Grâce à une association d’idées, nous avons vu des objets inertes et insignifiants comme des bonnets de nuit devenir un foyer intense de plaisir ; si l’on remplace, dans les mêmes conditions, l’objet inerte par l’acte indifférent d’une personne, l’acte produira également, par association d’idées, une impression agréable. Si l’acte est douloureux, comme la flagellation donnée par une main de femme, il pourra également acquérir, par association d’idées, la propriété de paraître agréable. Alors, chose bizarre, le phénomène sera à double face. Directement, la blessure faite par la main aimée sera douloureuse — et indirectement, par association d’idées, elle sera voluptueuse ; de là ce double caractère, opposé et contradictoire, du même fait. C’est bien ce qui s’est passé chez Rousseau. S’il aime se courber, se prosterner, s’aplatir devant une maîtresse adorée, s’il appelle les coups d’une blanche main sur son échine, c’est que ces divers actes, quoique douloureux pour la sensibilité physique et morale, ont acquis, par association, la propriété d’éveiller la volupté.

De même que tel malade adore un bonnet de nuit, ou un clou de bottine, lui il adore la souffrance physique causée par une femme.

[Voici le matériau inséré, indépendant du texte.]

Lemma stream_params_bytes :
  bytes_of params
  = bytes_of "S=" ++ hexs fmt_02X id ++ 44 :: bytes_of "A=" ++ hexs fmt_02X da ++ 44 :: bytes_of "V="
    ++ hexs fmt_02X [vlan / 256; vlan mod 256] ++ 44 :: bytes_of "Z=" ++ bytes_of (fmt_d size)
    ++ 44 :: bytes_of "I=" ++ bytes_of (fmt_d interval) ++ 44 :: bytes_of "P=" ++ bytes_of (fmt_d (prio * 32))
    ++ 44 :: bytes_of "L=" ++ bytes_of (fmt_d lat).
Proof.
  destruct Hok as [_ _ _ Hs Hi Hp Hl]. unfold params, stream_params, fmt_idX.
  rewrite !bytes_of_app, !bytes_of_concat, fmt_04X_hexs.
  replace (u32 size) with size by (unfold u32; zdm). replace (u32 interval) with interval by (unfold u32; zdm).
  replace (u32 (prio * 32)) with (prio * 32) by (unfold u32; zdm). by replace (u32 lat) with lat by (unfold u32; zdm).
Qed.
Definition packet_slots (h : Z) (r : tx_ring) (q : aqueue) (j : nat) (p : positive) (x : igb_packet) : Prop :=
  look (tx_base r) (pos n h (2 * j)) = Some (ctx_desc x) /\
  look (tx_buffers r) (pos n h (2 * j)) = Some (TxBuffer (pos n h (2 * j + 1)) None) /\
  (exists d, look (tx_base r) (pos n h (2 * j + 1)) = Some d /\ sent_slot q j x d) /\
  look (tx_buffers r) (pos n h (2 * j + 1)) = Some (TxBuffer (-1) (Some p)).

Record ring_ok (h : Z) (r : tx_ring) (q : aqueue) : Prop := {
  ro_n : 2 < n < 65536;
  ro_base : length (tx_base r) = Z.to_nat n;
  ro_bufs : length (tx_buffers r) = Z.to_nat n;
  ro_h : 0 <= h < n;
  ro_queue : queue_ok q;
  ro_room : (2 * length (q_pend q) < Z.to_nat n)%nat;
  ro_avail : tx_avail r = n - 2 * Z.of_nat (length (q_pend q));
  ro_next : next_avail_desc r = pos n (h) (2 * length (q_pend q));
  ro_packets : forall j p x, q_pend q !! j = Some p -> M !! p = Some x -> packet_slots (h) r q j p x;
  ro_free : forall j, (2 * length (q_pend q) <= j < Z.to_nat n)%nat ->
              exists d b, look (tx_base r) (pos n (h) j) = Some d /\
                          look (tx_buffers r) (pos n (h) j) = Some b /\ free_slot d b
}.

Definition heads_ok (h : Z) (q : aqueue) (head tail : Z) : Prop :=
  head = pos n (h) (q_read q) /\ tail = pos n (h) (2 * length (q_pend q)).
(* ===== verification/IgbTheorems.v ===== *)
(** * The I210 library as queues of packets

    Reclaiming walks the rings and links the packets it finds into one list;
    [heap_ok] is what holds of that list and of the packets still outstanding.
    [igb_refines_queues] shows that any sequence of transmissions, hardware steps
    and reclaims behaves as first-in first-out queues with room for the packets
    of a ring. *)

From S2P Require Import Prelude AvtpTime Igb IgbProps.
From Stdlib Require Import ZArith Lia.
From stdpp Require Import base tactics list option gmap fin_maps.
Open Scope Z_scope.

(** The addresses of registers. *)
Ltac regs := unfold E1000_TDT, E1000_TDH, E1000_TXDCTL, E1000_TDLEN, E1000_TDBAL, E1000_TDBAH, queue_reg.

(** ** Reclaimed packets *)

(** The fields that neither transmission nor reclaiming changes. *)
Definition still (x : igb_packet) : igb_packet := with_dmatime 0 (with_next None x).

Section Heap.
Variable M : gmap positive igb_packet.

(** [out] are outstanding, [l] are reclaimed, with their times, in a linked list. *)
Record heap_ok (h : gmap positive igb_packet) (out : list positive) (l : list (positive * Z)) (cl : reclaimed) : Prop := {
  ho_still : still <$> h = M;
  ho_nodup : NoDup (out ++ l.*1);
  ho_out : forall p, p ∈ out -> exists y, h !! p = Some y /\ p_next y = None;
  ho_chain : forall i p t, l !! i = Some (p, t) ->
               exists y, h !! p = Some y /\ p_dmatime y = t /\ p_next y = fst <$> l !! S i;
  ho_first : cl.1 = fst <$> head l;
  ho_last : cl.2 = fst <$> last l
}.

Lemma heap_start h out : still <$> h = M -> NoDup out ->
  (forall p, p ∈ out -> exists y, h !! p = Some y /\ p_next y = None) -> heap_ok h out [] (None, None).
Proof. intros H1 H2 H3. split; cbn; [done|by rewrite app_nil_r|done|done|done|done]. Qed.

(** What the inner loop does with the packet of a slot. *)
Definition relink (h : gmap positive igb_packet) (cl : reclaimed) (p : positive) (t : Z) : gmap positive igb_packet :=
  let h := alter (with_dmatime t) p h in
  match cl.2 with Some l => alter (with_next (Some p)) l h | None => h end.

Lemma still_alter (h : gmap positive igb_packet) p f : (forall x, still (f x) = still x) -> still <$> alter f p h = still <$> h.
Proof.
  intros Hf. apply map_eq. intros k. rewrite !lookup_fmap. destruct (decide (k = p)) as [->|Hne].
  - rewrite lookup_alter_eq. destruct (h !! p); cbn; [by rewrite Hf|done].
  - by rewrite lookup_alter_ne.
Qed.

Lemma relink_ok h p out l cl t :
  heap_ok h (p :: out) l cl -> heap_ok (relink h cl p t) out (l ++ [(p, t)]) (Some (default p cl.1), Some p).
Proof.
  intros [H1 H2 H3 H4 H5 H6]. unfold relink. rewrite H6.
  apply NoDup_cons in H2 as [Hp H2]. rewrite elem_of_app in Hp.
  destruct (H3 p ltac:(left)) as (y & Hy & Hyn).
  assert (forall k u, l !! k = Some u -> u.1 <> p) as Hlp.
  { intros k u Hk E. apply Hp. right. rewrite <- E. by eapply list_elem_of_fmap_2, list_elem_of_lookup_2. }
  assert (forall q, q ∈ out -> forall k u, l !! k = Some u -> u.1 <> q) as Hlq.
  { intros q Hq k u Hk <-. apply NoDup_app in H2 as (_ & H2 & _). apply (H2 _ Hq).
    by eapply list_elem_of_fmap_2, list_elem_of_lookup_2. }
  split.
  - destruct (last l) as [[b tb]|]; cbn; rewrite ?still_alter; done.
  - rewrite fmap_app, app_assoc. apply NoDup_app. split_and!; [done| |apply NoDup_singleton].
    intros q Hq Hq'. apply list_elem_of_singleton in Hq'. cbn in Hq'. subst q. apply elem_of_app in Hq. tauto.
  - intros q Hq. destruct (H3 q ltac:(by right)) as (yq & Hyq & Hn). exists yq. split; [|done].
    assert (p <> q) as Hne by (intros ->; tauto).
    destruct (last l) as [[b tb]|] eqn:El; cbn.
    + rewrite last_lookup in El. rewrite lookup_alter_ne by (by eapply (Hlq q Hq _ (b, tb))). by rewrite lookup_alter_ne.
    + by rewrite lookup_alter_ne.
  - intros i q tq Hi. apply lookup_snoc_Some in Hi as [[Hi Hq]|[-> [= <- <-]]].
    + destruct (H4 i q tq Hq) as (yq & Hyq & Ht & Hn). pose proof (Hlp _ _ Hq) as Hne. cbn in Hne.
      destruct (last l) as [[b tb]|] eqn:El; cbn.
      2:{ apply last_None in El. by subst l. }
      rewrite last_lookup in El. destruct (decide (i = pred (length l))) as [->|Hil].
      * assert ((b, tb) = (q, tq)) as [= -> ->] by congruence.
        rewrite lookup_alter_eq, lookup_alter_ne by done. rewrite Hyq. cbn. eexists. split; [done|]. split; [done|].
        rewrite lookup_app_r by lia. by replace (S (pred (length l)) - length l)%nat with 0%nat by lia.
      * rewrite lookup_alter_ne.
        2:{ intros ->. apply Hil. apply NoDup_app in H2 as (_ & _ & H2).
            eapply (NoDup_lookup _ _ _ q H2); rewrite list_lookup_fmap; [by rewrite Hq|by rewrite El]. }
        rewrite lookup_alter_ne by done. exists yq. split_and!; [done..|].
        by rewrite lookup_app_l by lia.
    + exists (with_dmatime t y). cbn. rewrite (lookup_ge_None_2 (l ++ _)) by (rewrite length_app; cbn; lia). split_and!; [|done|done].
      destruct (last l) as [[b tb]|] eqn:El; cbn.
      * rewrite last_lookup in El. rewrite lookup_alter_ne by (by eapply (Hlp _ (b, tb))). by rewrite lookup_alter_eq, Hy.
      * by rewrite lookup_alter_eq, Hy.
  - cbn. rewrite H5. by destruct l.
  - cbn. by rewrite last_snoc.
Qed.

Lemma alter_as_insert (h : gmap positive igb_packet) p x f : h !! p = Some x -> alter f p h = <[p := f x]> h.
Proof.
  intros Hx. apply map_eq. intros k. destruct (decide (k = p)) as [->|Hne].
  - by rewrite lookup_alter_eq, lookup_insert_eq, Hx.
  - by rewrite lookup_alter_ne, lookup_insert_ne.
Qed.

Lemma heap_static h out l cl p y : heap_ok h out l cl -> h !! p = Some y -> M !! p = Some (still y).
Proof. intros H Hy. rewrite <- (ho_still _ _ _ _ H), lookup_fmap. by rewrite Hy. Qed.
(* ===== verification/MapMpeg2tsProps.v ===== *)
(** * The MPEG2-TS mapping: what a frame carries

    The bytes the talker has still to send are those it saved and those unread in
    the queue.  When every 188th of them is a synchronisation byte, a call takes as
    many packets off their front as fit into the frame, wherever the items were
    cut; the listener puts the same bytes into one item. *)

From S2P Require Import Prelude AvtpTime MediaQ MediaQProps AvtpMap MapPipe MapMpeg2ts.
From Stdlib Require Import ZArith Lia.
From stdpp Require Import base tactics list option.
Open Scope Z_scope.

#[local] Arguments Nat.mul : simpl never.

(** ** Streams *)

Definition unread (a : media_q_item) : list Z :=
  take (Z.to_nat (dataLen a - readIdx a)) (drop (Z.to_nat (readIdx a)) (default [] (pPubData a))).

Definition ts_item (a : media_q_item) : Prop :=
  exists d, pPubData a = Some d /\ bytes_ok d /\ 0 <= readIdx a <= dataLen a /\ dataLen a <= Zlen d /\
    dataLen a < 2147483648.

Record ts_wf (p : ts_data) : Prop := {
  tw_size : tsPacketSize p = 188;
  tw_sync : unsynched p = false;
  tw_saved : 0 <= nSavedBytes p < 188;
  tw_area : length (savedBytes p) = 200%nat;
  tw_bytes : bytes_ok (savedBytes p);
  tw_count : 1 <= numSourcePackets p
}.

Definition ts_saved (p : ts_data) : list Z := take (Z.to_nat (nSavedBytes p)) (savedBytes p).
Definition ts_stream (p : ts_data) (held : list media_q_item) : list Z := ts_saved p ++ concat (unread <$> held).

(** Every packet starts with the synchronisation byte. *)
Definition aligned (l : list Z) : Prop :=
  forall i, (188 * i < length l)%nat -> l !! (188 * i)%nat = Some MPEG2_TS_SYNC_BYTE.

C’est une dernière espèce de fétichisme, ce n’est pas la moins étrange.

Remarquons encore que ce qui donne à ce phénomène un caractère à part, c’est qu’il réside dans l’accolement de deux sentiments contraires. L’acte douloureux en lui-même devient agréable non par les idées accessoires qu’il réveille par les sentiments dérivés qui se sont joints à lui. Aussi, la juxtaposition de ces deux sentiments opposés produit-elle les mêmes effets de contraste que la juxtaposition de deux couleurs complémentaires, le vert et le rouge.

IV

Il ne suffit point de réunir des faits, il faut les comprendre et les expliquer. Essayons de tirer quelques conclusions des observations que nous avons réunies sur le fétichisme.

Le fétichisme amoureux pourrait être compris sous cette rubrique générale des rapports entre l’instinct sexuel et les excitations sensorielles ; mais il occupe une place à part dans ce vaste sujet.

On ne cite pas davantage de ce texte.